CPJLCS235 Art, Fashion, Food, and Wine Journalism
CPJLIC200 Instant Communication: Words, Images, News
3 semester credits. This is a communications-based course that combines writing and mobile devices to deliver web-ready news content created with the speed and quality required by news production today. The time between content gathering and message sharing has almost disappeared and making instantaneous publication has become essential for both social media and the news environment. Reporters must be able to capture information, shoot, edit, and disseminate multimedia content from a mobile phone or tablet. Students will learn both the technical (mobile camera, editing, and delivery) as well as theoretical aspects of journalism (responsibilities, visual communication, story structure, sources, outlets), and produce pieces for various news and story content outlets at FUA.

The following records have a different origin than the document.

(* ===== verification/Examples.v ===== *)
(** * Example data

    A small catalog, a few series and queries over it, and engines that
    answer with fixed tables and lines: the concrete inputs on which the
    theorems of the development are instantiated. *)

From Stdlib Require Import ZArith String Ascii List Lia.
From stdpp Require Import base tactics option list gmap strings.
From S2P Require Import Prelude GoStrings Float64 Rrd Connector.

Definition ex_metric (file : string) : rrdMetric :=
  {| Dataset := "value"; FilePath := "/var/lib/rrd/" +:+ file |}.

Definition ex_connector : RRDConnector :=
  {| Path := "/var/lib/rrd"; Pattern := "(?P<source>[^/]+)/(?P<metric>.+).rrd";
     Daemon := ""; outputChan := chan_make;
     metrics := {[ "host1" := {[ "cpu/value" := ex_metric "host1/cpu.rrd";
                                 "mem/value" := ex_metric "host1/mem.rrd" ]} ]} |}.

Definition ex_serie (name metric : string) (scale : float64) : SerieQuery :=
  {| sq_Name := name;
     sq_Metric := Some {| mq_Name := metric; mq_SourceName := "host1" |};
     sq_Scale := scale |}.

Definition ex_cpu : SerieQuery := ex_serie "cpu" "cpu/value" f64_zero.
Definition ex_mem : SerieQuery := ex_serie "mem" "mem/value" f64_2_5.
Definition ex_lost : SerieQuery := ex_serie "lost" "disk/value" f64_zero.
Definition ex_unset : SerieQuery :=
  {| sq_Name := "unset"; sq_Metric := None; sq_Scale := f64_zero |}.

Definition ex_query (ty : OperGroupType) (series : list SerieQuery) : GroupQuery :=
  {| gq_Name := "grp"; gq_Type := ty; gq_Series := series; gq_Scale := f64_zero |}.

(** An engine that fails every run with the given messages. *)
Definition failing_Engine (xport_msg graph_msg : string) : Engine :=
  {| Xport := λ _ _ _ _, Err xport_msg; Graph := λ _ _ _, Err graph_msg |}.

(** An engine that returns a fixed table and fixed lines. *)
Definition fixed_Engine (data : XportResult) (lines : list string) : Engine :=
  {| Xport := λ _ _ _ _, Ok data; Graph := λ _ _ _, Ok {| Print := lines |} |}.

(** A table of two columns and two rows. *)
Definition ex_table : XportResult :=
  {| Legends := ["serie0"; "serie1"]; RowCnt := 2;
     values := Some [f64_1; f64_2; f64_3; f64_50] |}.

(** An engine whose export succeeds and whose graph run fails. *)
Definition graph_failing_Engine (data : XportResult) (msg : string) : Engine :=
  {| Xport := λ _ _ _ _, Ok data; Graph := λ _ _ _, Err msg |}.

(** A table whose two columns stand for the same label. *)
Definition ex_series_same : gmap string string :=
  {[ "serie0" := "cpu"; "serie1" := "cpu" ]}.

Definition ex_series : gmap string string :=
  {[ "serie0" := "cpu"; "serie1" := "mem" ]}.

Lemma ex_table_wf : XportResult_wf ex_table.
Proof. split; [done|]. by exists [f64_1; f64_2; f64_3; f64_50]. Qed.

CPJLNN180 Introduction to Journalism
3 semester credits. This course teaches students the basic writing skills necessary for news reporting. Students will perform several in-class writing assignments based on news leads. Topics will progress from short news items to longer stories with more complex issues and topics. Students will learn to gather facts through skillful interviewing techniques, practiced during role-playing exercises in class. Other topics include how to write under pressure for a deadline, develop and verify sources, and structure news stories to capture and retain the attention of the reader. Some exercises such as interviewing and fact gathering will be carried out in the field.

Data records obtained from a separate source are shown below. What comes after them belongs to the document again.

(* ===== verification/EngineSem.v ===== *)
(** * The engine, as a reference for what the connector's programs mean

    The engine is outside the connector's source.  This file gives the
    programs the connector builds a meaning, following the engine's
    interface: an operation defines a series from an archive ([DEF]),
    derives one from a reverse-Polish expression, row by row ([CDEF]),
    computes a statistic of a series ([VDEF]), prints one ([PRINT]) or
    marks a series as a column of the export ([XPORT]).

    The archives and the statistics are parameters: the class [Samples]
    gives the samples of a dataset for a window, the class [Statistics]
    the value of a statistic over a series and its printed form.  With
    them, [rpn_Engine] is an instance of the class [Engine] the connector
    is stated against, so that a call of [rrdGetData] can be followed from
    the query to the samples of the result.  The daemon of a builder is
    not looked at: connectivity is not modelled. *)

From Stdlib Require Import ZArith String Ascii List Lia.
From stdpp Require Import base tactics option list gmap strings.
From S2P Require Import Prelude GoStrings Float64 Rpn Rrd SetGraph ParseInfo.
From S2P Require Import StatRoundTrip.

(** ** The parameters *)

(** The window of a run: its bounds, and the step of an export. *)
Record window : Type := {
  w_start : Time;
  w_end : Time;
  w_step : option Duration
}.

(** The archives: the number of rows of a window, and the samples of a
    dataset of a file under a consolidation function, by row; [None] when
    the file or the dataset does not exist. *)
Class Samples : Type := {
  rows : window → nat;
  fetch : string → string → string → window → option (nat → float64)
}.

(** The statistics of the engine: the value of the function [fn] with its
    parameters over a series, and the text [%lf] prints for a value.  The
    four summaries and the percentile have a value on every series. *)
Class Statistics : Type := {
  statistic : string → list string → list float64 → option float64;
  print_lf : float64 → string;
  statistic_summary : ∀ fn col,
    fn ∈ ["MINIMUM"; "AVERAGE"; "MAXIMUM"; "LAST"] →
    is_Some (statistic fn [] col);
  statistic_percent : ∀ p col, is_Some (statistic "PERCENT" [p] col)
}.

(** ** The state of a run *)

Record engine_state : Type := {
  es_series : gmap string (list float64);
  es_values : gmap string float64;
  es_columns : list (string * list float64);
  es_lines : list string
}.

Definition engine_init : engine_state :=
  {| es_series := ∅; es_values := ∅; es_columns := []; es_lines := [] |}.

(** The identifier names a series or a statistic. *)
Definition defined (st : engine_state) (v : string) : bool :=
  bool_decide (is_Some (es_series st !! v)) || bool_decide (is_Some (es_values st !! v)).

Definition add_series (v : string) (col : list float64) (st : engine_state)
  : engine_state :=
  {| es_series := <[v := col]> (es_series st); es_values := es_values st;
     es_columns := es_columns st; es_lines := es_lines st |}.

Definition add_value (v : string) (x : float64) (st : engine_state)
  : engine_state :=
  {| es_series := es_series st; es_values := <[v := x]> (es_values st);
     es_columns := es_columns st; es_lines := es_lines st |}.

Definition add_column (legend : string) (col : list float64) (st : engine_state)
  : engine_state :=
  {| es_series := es_series st; es_values := es_values st;
     es_columns := es_columns st ++ [(legend, col)]; es_lines := es_lines st |}.

Definition add_line (line : string) (st : engine_state) : engine_state :=
  {| es_series := es_series st; es_values := es_values st;
     es_columns := es_columns st; es_lines := es_lines st ++ [line] |}.

(** The values of the series at a row. *)
Definition row_of (series : gmap string (list float64)) (r : nat) : row_env :=
  λ x, series !! x ≫= (.!! r).

(** A derived series: the expression evaluated at every row. *)
Definition derive (n : nat) (series : gmap string (list float64))
    (toks : list token) : outcome (list float64) :=
  mapM (λ r, rpn_eval (row_of series r) toks) (seq 0 n).

(** The expression of a statistic: the series, the parameters and the
    function. *)
Definition vdef_fields (rpn : string) : option (string * list string * string) :=
  match rpn_fields rpn with
  | [x; fn] => Some (x, [], fn)
  | [x; p; fn] => Some (x, [p], fn)
  | _ => None
  end.

Section run.
Context `{Samples} `{Statistics}.

(** One operation.  An identifier is defined once. *)
Definition run_arg (w : window) (st : engine_state) (a : rrd_arg)
  : outcome engine_state :=
  match a with
  | DEF v file ds cf =>
      if defined st v then Err ("duplicate variable `" +:+ v +:+ "'")
      else
        match fetch file ds cf w with
        | Some f => Ok (add_series v (map f (seq 0 (rows w))) st)
        | None => Err ("opening `" +:+ file +:+ "': No such file or directory")
        end
  | CDEF v rpn =>
      if defined st v then Err ("duplicate variable `" +:+ v +:+ "'")
      else
        let! col := derive (rows w) (es_series st) (tokens_of rpn) in
        Ok (add_series v col st)
  | VDEF v rpn =>
      if defined st v then Err ("duplicate variable `" +:+ v +:+ "'")
      else
        match vdef_fields rpn with
        | Some (x, params, fn) =>
            match es_series st !! x with
            | Some col =>
                match statistic fn params col with
                | Some val => Ok (add_value v val st)
                | None => Err ("invalid statistic `" +:+ rpn +:+ "'")
                end
            | None => Err ("unknown variable `" +:+ x +:+ "'")
            end
        | None => Err ("invalid statistic `" +:+ rpn +:+ "'")
        end
  | PRINT v format =>
      match es_values st !! v with
      | Some val => Ok (add_line (fill_lf format (print_lf val)) st)
      | None => Err ("unknown variable `" +:+ v +:+ "'")
      end
  | XPORT v legend =>
      match es_series st !! v with
      | Some col => Ok (add_column legend col st)
      | None => Err ("unknown variable `" +:+ v +:+ "'")
      end
  end.

Definition run_program (w : window) (prog : list rrd_arg) (st : engine_state)
  : outcome engine_state :=
  foldM (run_arg w) prog st.

(** The table of an export: the legends of the columns, and the values
    row by row. *)
Definition table_of (n : nat) (columns : list (string * list float64))
  : XportResult :=
  {| Legends := columns.*1;
     RowCnt := Z.of_nat n;
     values :=
       Some (concat (map (λ r, map (λ c, default NaN (c.2 !! r)) columns)
                       (seq 0 n))) |}.

(** The window of an export, which has a step, and of a graph run, which
    has none. *)
Definition xport_window (startTime endTime : Time) (step : Duration) : window :=
  {| w_start := startTime; w_end := endTime; w_step := Some step |}.

Definition graph_window (startTime endTime : Time) : window :=
  {| w_start := startTime; w_end := endTime; w_step := None |}.

Definition rpn_Xport (xport : Exporter.t) (startTime endTime : Time)
    (step : Duration) : outcome XportResult :=
  let w := xport_window startTime endTime step in
  let! st := run_program w (Exporter.args xport) engine_init in
  Ok (table_of (rows w) (es_columns st)).

Definition rpn_Graph (graph : Grapher.t) (startTime endTime : Time)
  : outcome GraphInfo :=
  let w := graph_window startTime endTime in
  let! st := run_program w (Grapher.args graph) engine_init in
  Ok {| Print := es_lines st |}.

(** The engine of these archives and statistics. *)
Definition rpn_Engine : Engine := {| Xport := rpn_Xport; Graph := rpn_Graph |}.

End run.

(** Every series and every column of a run has one value per row. *)
Record engine_inv (n : nat) (st : engine_state) : Prop := {
  inv_series : map_Forall (λ _ col, length col = n) (es_series st);
  inv_columns : Forall (λ c, length c.2 = n) (es_columns st)
}.

(** ** Rows *)

Lemma derive_length n series toks col :
  derive n series toks = Ok col → length col = n.
Proof. intros Hd. apply mapM_length in Hd. by rewrite Hd, length_seq. Qed.

(** A derived series, row by row. *)
Lemma derive_rows n series toks (f : nat → float64) :
  (∀ r, r < n → rpn_eval (row_of series r) toks = Ok (f r)) →
  derive n series toks = Ok (map f (seq 0 n)).
Proof.
  intros Hrow. unfold derive. apply mapM_total.
  intros r Hr%elem_of_seq. apply Hrow. lia.
Qed.

Lemma engine_inv_init n : engine_inv n engine_init.
Proof. split; [apply map_Forall_empty|constructor]. Qed.

Lemma engine_inv_add_series n v col st :
  engine_inv n st → length col = n → engine_inv n (add_series v col st).
Proof. intros [Hs Hc] Hlen. split; [by apply map_Forall_insert_2|done]. Qed.

Lemma engine_inv_add_column n legend col st :
  engine_inv n st → length col = n → engine_inv n (add_column legend col st).
Proof.
  intros [Hs Hc] Hlen. split; [done|].
  apply Forall_app; split; [done|]. by constructor.
Qed.

Section run_lemmas.
Context `{Samples} `{Statistics}.

Lemma run_program_app w prog1 prog2 st :
  run_program w (prog1 ++ prog2) st
  = let! st' := run_program w prog1 st in run_program w prog2 st'.
Proof. apply foldM_app. Qed.

Lemma run_program_cons w a prog st :
  run_program w (a :: prog) st
  = let! st' := run_arg w st a in run_program w prog st'.
Proof. reflexivity. Qed.

Lemma run_arg_inv w st a st' :
  engine_inv (rows w) st → run_arg w st a = Ok st' → engine_inv (rows w) st'.
Proof.
  intros Hinv. destruct a; simpl; repeat case_match; try done;
    try (intros [= <-]); try (by destruct Hinv).
  - apply engine_inv_add_series; [done|]. by rewrite length_map, length_seq.
  - intros (col & Hcol & [= <-])%obind_Ok_inv.
    apply engine_inv_add_series; [done|]. by apply derive_length in Hcol.
  - apply engine_inv_add_column; [done|]. by eapply (inv_series _ _ Hinv).
Qed.

Lemma run_program_inv w prog st st' :
  engine_inv (rows w) st → run_program w prog st = Ok st' →
  engine_inv (rows w) st'.
Proof.
  intros Hinv Hrun.
  eapply (foldM_invariant (engine_inv (rows w))); [done| |done].
  intros s a s' _ Hs. by apply run_arg_inv.
Qed.

(** The engine never panics: an operation, and so a run, ends in a state
    or in an error. *)
Lemma derive_no_panic n series toks p : derive n series toks ≠ Panic p.
Proof. apply mapM_no_panic. intros r _. apply rpn_eval_no_panic. Qed.

Lemma run_arg_no_panic w st a p : run_arg w st a ≠ Panic p.
Proof.
  destruct a; simpl; repeat case_match; try done.
  pose proof (derive_no_panic (rows w) (es_series st) (tokens_of rpn) p) as Hd.
  destruct (derive _ _ _); simpl; congruence.
Qed.

Lemma run_program_no_panic w prog st p : run_program w prog st ≠ Panic p.
Proof. apply foldM_no_panic. intros; apply run_arg_no_panic. Qed.

(** An export ends in the table of the columns of its run, or in the
    error of the run; a graph run in the lines of its run, or in the
    error. *)
Lemma rpn_Xport_cases xport startTime endTime step :
  let w := xport_window startTime endTime step in
  match run_program w (Exporter.args xport) engine_init with
  | Ok st => rpn_Xport xport startTime endTime step
             = Ok (table_of (rows w) (es_columns st))
  | Err e => rpn_Xport xport startTime endTime step = Err e
  | Panic _ => False
  end.
Proof.
  intros w. unfold rpn_Xport. fold w.
  pose proof (run_program_no_panic w (Exporter.args xport) engine_init) as Hp.
  destruct (run_program _ _ _); [done..|by eapply Hp].
Qed.

Lemma rpn_Graph_cases graph startTime endTime :
  let w := graph_window startTime endTime in
  match run_program w (Grapher.args graph) engine_init with
  | Ok st => rpn_Graph graph startTime endTime = Ok {| Print := es_lines st |}
  | Err e => rpn_Graph graph startTime endTime = Err e
  | Panic _ => False
  end.
Proof.
  intros w. unfold rpn_Graph. fold w.
  pose proof (run_program_no_panic w (Grapher.args graph) engine_init) as Hp.
  destruct (run_program _ _ _); [done..|by eapply Hp].
Qed.

End run_lemmas.

(** ** The table of an export *)

Lemma length_concat_rows {A B C : Type} (h : A → B → C) (l : list A) (cs : list B) :
  length (concat (map (λ r, map (h r) cs) l)) = length cs * length l.
Proof.
  induction l as [|r l IH]; simpl; [lia|].
  rewrite length_app, length_map, IH. lia.
Qed.

(** The table has a value for every legend and row. *)
Lemma table_of_wf n columns : XportResult_wf (table_of n columns).
Proof.
  split; [simpl; lia|]. eexists; split; [done|].
  simpl. by rewrite Nat2Z.id, length_fmap, length_concat_rows, length_seq.
Qed.

Lemma lookup_concat_rows {A B C : Type} (h : A → B → C) (l : list A)
    (cs : list B) (j i : nat) (a : A) (b : B) :
  l !! j = Some a → cs !! i = Some b →
  concat (map (λ r, map (h r) cs) l) !! (length cs * j + i) = Some (h a b).
Proof.
  intros Hj Hi. revert j Hj; induction l as [|a' l IH]; intros j Hj; [done|].
  pose proof (lookup_lt_Some _ _ _ Hi) as Hlt.
  destruct j as [|j]; simpl in *.
  - simplify_eq. rewrite Nat.mul_0_r, Nat.add_0_l.
    rewrite lookup_app_l by (by rewrite length_map).
    by rewrite list_lookup_fmap, Hi.
  - rewrite lookup_app_r by (rewrite length_map; lia).
    rewrite length_map. rewrite <- (IH j Hj). f_equal. lia.
Qed.

(** The value of the table at a legend and a row is the value of the
    column at the row. *)
Lemma table_of_lookup n columns i legend col r :
  columns !! i = Some (legend, col) → r < n →
  default [] (values (table_of n columns))
    !! (length (Legends (table_of n columns)) * r + i)
  = Some (default NaN (col !! r)).
Proof.
  intros Hi Hr. simpl. rewrite length_fmap.
  apply (lookup_concat_rows (λ r c, default NaN (c.2 !! r)) _ _ r i r (legend, col));
    [by apply lookup_seq_lt|done].
Qed.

CPJLOF285 The Force of Words: Oriana Fallaci on Writing and Journalism
3 semester credits. Oriana Fallaci, Florentine by birth, carved out a role of her own in the landscape of critical writing both in journalism and literature. Fiercely honest and free from all constraints, she constantly sought to recount the world we live in through her singular voice characterized by her crystal clear writing and her courage as a woman, writer, and journalist. Whether she went on assignment in war zones (as recounted in her coverage of the Vietnam War), interviewed controversial politicians and world leaders (Henry Kissinger, Indira Ghandi, and Deng Xiaoping to name a few), or reflected on culture and society in her novels, Fallaci ventured into territories where many colleagues would never have dared to step foot in and crafted her writing as a life-consuming mission rather than a job. This course equips students with the principles and practice of investigative writing and journalism through the life and work of Fallaci. Students will analyze the changing role of writing and journalism today and learn how to detect reliable sources and recognize compelling stories. Particular emphasis will be given to the art of interviewing for the creation of feature articles that inform and engage readers. The course also focuses on the challenge of journalism ethics and crafting original writing in a digital and global age dominated by social media. For a deeper understanding of Oriana Fallaci, coursework also includes site visits in Florentine locations associated to her childhood, adult life, and profession. Prerequisites: At least one college writing course or equivalent.
CPJLTW290 Travel Writing
3 semester credits. The basis of this course is the development of creative writing skills by focusing on the genre of travel writing. Students will read and discuss extracts from the great classics of travel writing as well as current travel journalism published in newspapers, magazines, and online. Assignments will focus on developing an individual voice, and honing ideas through revision and drafting. Topics will cover how to write for different audiences and publishing formats. Course projects and activities will interact with the journalism activities of Blending, the magazine and newsletter of FUA-AUF's campus press Ingorda. This class includes experiential learning with CEMI. Prerequisites: Foundational writing skills are not covered. Students are expected to apply a strong command of syntax, structure, and style according to the course topic.
CPJLWM250 Writing for Digital Media
3 semester credits. This course looks at a variety of writing practices required of digital journalists and web writers, both in style and in subject matter. Students will gain experience writing diverse types of stories: investigative, news, feature, editorial, sports, entertainment, etc. They will learn how to write effectively for a targeted audience on a variety of digital platforms (such as websites including online versions of established media and wikis, blogs, applications and social media, multi-user communities and spaces, and smart device communication), document sources in a professional way, evaluate and critique their own publications, and about how online writing affects publication and interacts with social and civic participation. This course will also give students a further understanding of the principles, ethics, and practice of journalism in increasingly digitalized formats. This class includes experiential learning with CEMI. Prerequisites: Foundational writing skills are not covered. Students are expected to apply a strong command of syntax, structure, and style according to the course topic.